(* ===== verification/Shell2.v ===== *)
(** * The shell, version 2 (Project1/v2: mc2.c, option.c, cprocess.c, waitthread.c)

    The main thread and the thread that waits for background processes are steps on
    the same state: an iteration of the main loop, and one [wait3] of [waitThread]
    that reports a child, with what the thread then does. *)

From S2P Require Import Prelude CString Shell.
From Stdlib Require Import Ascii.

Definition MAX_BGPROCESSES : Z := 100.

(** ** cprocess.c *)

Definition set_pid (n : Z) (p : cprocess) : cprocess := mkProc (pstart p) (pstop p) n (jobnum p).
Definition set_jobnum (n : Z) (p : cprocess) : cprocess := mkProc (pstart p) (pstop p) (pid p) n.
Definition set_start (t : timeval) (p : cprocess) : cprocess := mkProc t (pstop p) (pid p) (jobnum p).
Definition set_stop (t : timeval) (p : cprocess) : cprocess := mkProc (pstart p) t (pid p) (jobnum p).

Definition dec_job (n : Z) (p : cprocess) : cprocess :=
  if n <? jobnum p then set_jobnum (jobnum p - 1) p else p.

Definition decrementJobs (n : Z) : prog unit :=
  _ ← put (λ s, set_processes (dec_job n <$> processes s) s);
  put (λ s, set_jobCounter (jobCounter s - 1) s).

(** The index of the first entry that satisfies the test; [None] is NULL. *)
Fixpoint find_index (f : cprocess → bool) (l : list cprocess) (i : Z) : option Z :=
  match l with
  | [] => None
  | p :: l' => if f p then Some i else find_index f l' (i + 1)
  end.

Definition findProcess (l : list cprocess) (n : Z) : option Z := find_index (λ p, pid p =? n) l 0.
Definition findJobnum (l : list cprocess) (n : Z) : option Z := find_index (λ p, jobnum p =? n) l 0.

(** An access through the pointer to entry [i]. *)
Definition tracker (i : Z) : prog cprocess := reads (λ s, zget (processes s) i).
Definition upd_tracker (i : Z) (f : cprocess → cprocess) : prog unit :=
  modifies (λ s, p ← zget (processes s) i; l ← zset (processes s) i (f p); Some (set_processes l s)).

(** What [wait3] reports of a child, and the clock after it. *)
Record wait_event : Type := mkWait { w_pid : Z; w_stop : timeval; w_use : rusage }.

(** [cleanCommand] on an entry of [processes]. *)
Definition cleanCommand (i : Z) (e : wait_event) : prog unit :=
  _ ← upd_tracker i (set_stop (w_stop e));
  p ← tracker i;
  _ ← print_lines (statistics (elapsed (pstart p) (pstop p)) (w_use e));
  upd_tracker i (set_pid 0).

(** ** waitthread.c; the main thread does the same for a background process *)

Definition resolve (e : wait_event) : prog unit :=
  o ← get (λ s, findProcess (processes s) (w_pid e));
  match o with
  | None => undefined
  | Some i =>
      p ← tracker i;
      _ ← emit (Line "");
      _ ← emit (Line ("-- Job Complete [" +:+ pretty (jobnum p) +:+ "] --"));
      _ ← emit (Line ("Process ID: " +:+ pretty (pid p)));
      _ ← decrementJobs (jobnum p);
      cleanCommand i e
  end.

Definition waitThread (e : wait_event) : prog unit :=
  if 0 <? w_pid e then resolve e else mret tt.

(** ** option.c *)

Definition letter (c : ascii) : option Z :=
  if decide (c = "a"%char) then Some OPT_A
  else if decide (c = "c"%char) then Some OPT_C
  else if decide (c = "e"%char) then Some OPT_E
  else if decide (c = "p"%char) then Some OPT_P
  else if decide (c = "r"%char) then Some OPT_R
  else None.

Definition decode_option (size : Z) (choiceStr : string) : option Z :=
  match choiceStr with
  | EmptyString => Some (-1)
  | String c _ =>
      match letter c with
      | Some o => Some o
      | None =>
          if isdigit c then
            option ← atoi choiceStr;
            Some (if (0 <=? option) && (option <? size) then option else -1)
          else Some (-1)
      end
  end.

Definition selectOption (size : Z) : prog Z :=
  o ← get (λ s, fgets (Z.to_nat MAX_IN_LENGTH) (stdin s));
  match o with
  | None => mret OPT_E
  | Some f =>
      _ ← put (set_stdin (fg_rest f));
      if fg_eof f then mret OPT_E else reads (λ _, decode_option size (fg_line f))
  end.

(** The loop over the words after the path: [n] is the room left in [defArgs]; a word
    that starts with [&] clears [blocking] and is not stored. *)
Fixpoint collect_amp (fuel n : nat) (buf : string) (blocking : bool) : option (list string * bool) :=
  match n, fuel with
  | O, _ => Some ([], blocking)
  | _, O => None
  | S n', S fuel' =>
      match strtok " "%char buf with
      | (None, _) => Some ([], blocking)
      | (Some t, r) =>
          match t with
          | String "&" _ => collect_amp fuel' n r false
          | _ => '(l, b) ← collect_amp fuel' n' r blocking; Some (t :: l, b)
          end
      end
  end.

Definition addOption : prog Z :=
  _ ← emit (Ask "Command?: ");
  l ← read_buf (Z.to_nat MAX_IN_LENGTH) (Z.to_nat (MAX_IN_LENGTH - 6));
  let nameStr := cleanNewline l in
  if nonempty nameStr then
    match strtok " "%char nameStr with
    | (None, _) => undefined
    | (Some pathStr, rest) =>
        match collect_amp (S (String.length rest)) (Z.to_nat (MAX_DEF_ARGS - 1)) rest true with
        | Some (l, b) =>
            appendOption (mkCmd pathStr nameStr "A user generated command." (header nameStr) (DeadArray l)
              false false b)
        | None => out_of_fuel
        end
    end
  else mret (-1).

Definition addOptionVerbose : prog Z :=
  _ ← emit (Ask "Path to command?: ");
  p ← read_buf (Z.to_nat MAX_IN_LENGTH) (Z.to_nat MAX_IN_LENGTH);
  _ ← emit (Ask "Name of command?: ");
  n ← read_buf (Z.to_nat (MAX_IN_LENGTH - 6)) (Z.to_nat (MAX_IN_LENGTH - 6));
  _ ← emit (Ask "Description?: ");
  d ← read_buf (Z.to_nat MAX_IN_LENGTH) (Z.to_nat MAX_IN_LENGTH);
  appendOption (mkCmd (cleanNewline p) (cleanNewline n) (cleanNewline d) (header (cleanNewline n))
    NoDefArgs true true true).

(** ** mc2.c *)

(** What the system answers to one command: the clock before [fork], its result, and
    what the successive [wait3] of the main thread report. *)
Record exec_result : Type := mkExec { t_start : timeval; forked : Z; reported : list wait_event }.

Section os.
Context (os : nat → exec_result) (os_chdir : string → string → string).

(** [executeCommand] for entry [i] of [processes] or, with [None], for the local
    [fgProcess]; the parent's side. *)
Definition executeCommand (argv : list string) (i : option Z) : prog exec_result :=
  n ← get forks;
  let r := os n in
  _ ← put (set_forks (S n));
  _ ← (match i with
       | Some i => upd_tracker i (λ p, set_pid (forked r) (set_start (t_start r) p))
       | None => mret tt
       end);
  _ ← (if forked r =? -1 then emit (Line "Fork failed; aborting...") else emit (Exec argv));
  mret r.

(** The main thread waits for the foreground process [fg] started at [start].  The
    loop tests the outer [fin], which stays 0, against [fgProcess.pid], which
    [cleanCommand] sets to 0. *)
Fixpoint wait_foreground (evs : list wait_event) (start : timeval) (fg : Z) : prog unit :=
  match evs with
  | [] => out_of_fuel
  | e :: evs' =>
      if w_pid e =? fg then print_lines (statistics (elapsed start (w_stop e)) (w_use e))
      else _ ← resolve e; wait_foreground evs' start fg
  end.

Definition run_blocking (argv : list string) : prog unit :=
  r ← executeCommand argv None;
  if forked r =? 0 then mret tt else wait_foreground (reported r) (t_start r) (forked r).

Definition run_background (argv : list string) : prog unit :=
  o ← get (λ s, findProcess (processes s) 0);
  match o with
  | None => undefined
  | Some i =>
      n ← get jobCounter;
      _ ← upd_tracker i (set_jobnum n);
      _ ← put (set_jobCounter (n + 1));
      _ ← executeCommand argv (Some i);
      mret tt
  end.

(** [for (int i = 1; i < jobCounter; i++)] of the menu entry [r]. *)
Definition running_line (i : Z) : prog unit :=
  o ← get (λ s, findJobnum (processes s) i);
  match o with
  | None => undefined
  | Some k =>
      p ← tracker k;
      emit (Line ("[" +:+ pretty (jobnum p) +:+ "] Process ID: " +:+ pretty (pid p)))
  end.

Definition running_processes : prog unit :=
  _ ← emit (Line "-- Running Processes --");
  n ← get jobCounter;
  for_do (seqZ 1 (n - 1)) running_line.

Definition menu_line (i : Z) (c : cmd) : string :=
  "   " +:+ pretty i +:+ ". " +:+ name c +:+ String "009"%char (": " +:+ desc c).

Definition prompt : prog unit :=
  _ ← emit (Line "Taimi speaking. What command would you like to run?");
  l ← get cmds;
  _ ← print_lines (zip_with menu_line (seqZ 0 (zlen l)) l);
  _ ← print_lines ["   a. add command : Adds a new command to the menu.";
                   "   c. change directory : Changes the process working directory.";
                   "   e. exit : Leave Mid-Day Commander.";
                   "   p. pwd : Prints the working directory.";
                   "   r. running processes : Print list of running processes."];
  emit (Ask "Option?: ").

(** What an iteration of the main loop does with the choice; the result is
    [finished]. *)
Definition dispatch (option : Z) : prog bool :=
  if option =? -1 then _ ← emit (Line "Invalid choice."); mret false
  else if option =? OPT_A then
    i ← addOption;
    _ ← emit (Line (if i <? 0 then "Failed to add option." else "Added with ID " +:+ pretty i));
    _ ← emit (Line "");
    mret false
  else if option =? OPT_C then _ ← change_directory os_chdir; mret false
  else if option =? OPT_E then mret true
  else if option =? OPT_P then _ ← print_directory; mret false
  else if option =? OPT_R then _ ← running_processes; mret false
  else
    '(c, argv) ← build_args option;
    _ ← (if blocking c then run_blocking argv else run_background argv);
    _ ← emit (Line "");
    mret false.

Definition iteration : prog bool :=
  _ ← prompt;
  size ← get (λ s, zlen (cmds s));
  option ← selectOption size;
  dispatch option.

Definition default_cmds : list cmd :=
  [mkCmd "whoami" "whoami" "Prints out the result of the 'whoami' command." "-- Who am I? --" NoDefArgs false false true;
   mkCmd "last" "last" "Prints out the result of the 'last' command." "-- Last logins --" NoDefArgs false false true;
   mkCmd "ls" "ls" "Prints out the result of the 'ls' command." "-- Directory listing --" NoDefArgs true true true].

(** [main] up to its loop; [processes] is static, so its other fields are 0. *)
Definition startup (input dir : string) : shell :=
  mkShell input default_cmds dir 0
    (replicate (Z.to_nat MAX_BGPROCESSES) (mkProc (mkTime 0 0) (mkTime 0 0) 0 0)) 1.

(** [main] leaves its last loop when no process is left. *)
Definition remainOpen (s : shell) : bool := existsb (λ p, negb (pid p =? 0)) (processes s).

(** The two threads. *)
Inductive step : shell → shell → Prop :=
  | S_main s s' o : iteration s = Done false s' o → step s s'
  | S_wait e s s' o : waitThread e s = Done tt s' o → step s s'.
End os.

*What you will do*. Please return the lines above that run from the line containing "Definition running_processes : prog" to the line containing "of the 'last'", inclusive, exactly and with no other lines.

*Answer to this exercise*.
Definition running_processes : prog unit :=
  _ ← emit (Line "-- Running Processes --");
  n ← get jobCounter;
  for_do (seqZ 1 (n - 1)) running_line.

Definition menu_line (i : Z) (c : cmd) : string :=
  "   " +:+ pretty i +:+ ". " +:+ name c +:+ String "009"%char (": " +:+ desc c).

Definition prompt : prog unit :=
  _ ← emit (Line "Taimi speaking. What command would you like to run?");
  l ← get cmds;
  _ ← print_lines (zip_with menu_line (seqZ 0 (zlen l)) l);
  _ ← print_lines ["   a. add command : Adds a new command to the menu.";
                   "   c. change directory : Changes the process working directory.";
                   "   e. exit : Leave Mid-Day Commander.";
                   "   p. pwd : Prints the working directory.";
                   "   r. running processes : Print list of running processes."];
  emit (Ask "Option?: ").

(** What an iteration of the main loop does with the choice; the result is
    [finished]. *)
Definition dispatch (option : Z) : prog bool :=
  if option =? -1 then _ ← emit (Line "Invalid choice."); mret false
  else if option =? OPT_A then
    i ← addOption;
    _ ← emit (Line (if i <? 0 then "Failed to add option." else "Added with ID " +:+ pretty i));
    _ ← emit (Line "");
    mret false
  else if option =? OPT_C then _ ← change_directory os_chdir; mret false
  else if option =? OPT_E then mret true
  else if option =? OPT_P then _ ← print_directory; mret false
  else if option =? OPT_R then _ ← running_processes; mret false
  else
    '(c, argv) ← build_args option;
    _ ← (if blocking c then run_blocking argv else run_background argv);
    _ ← emit (Line "");
    mret false.

Definition iteration : prog bool :=
  _ ← prompt;
  size ← get (λ s, zlen (cmds s));
  option ← selectOption size;
  dispatch option.

Definition default_cmds : list cmd :=
  [mkCmd "whoami" "whoami" "Prints out the result of the 'whoami' command." "-- Who am I? --" NoDefArgs false false true;
   mkCmd "last" "last" "Prints out the result of the 'last' command." "-- Last logins --" NoDefArgs false false true;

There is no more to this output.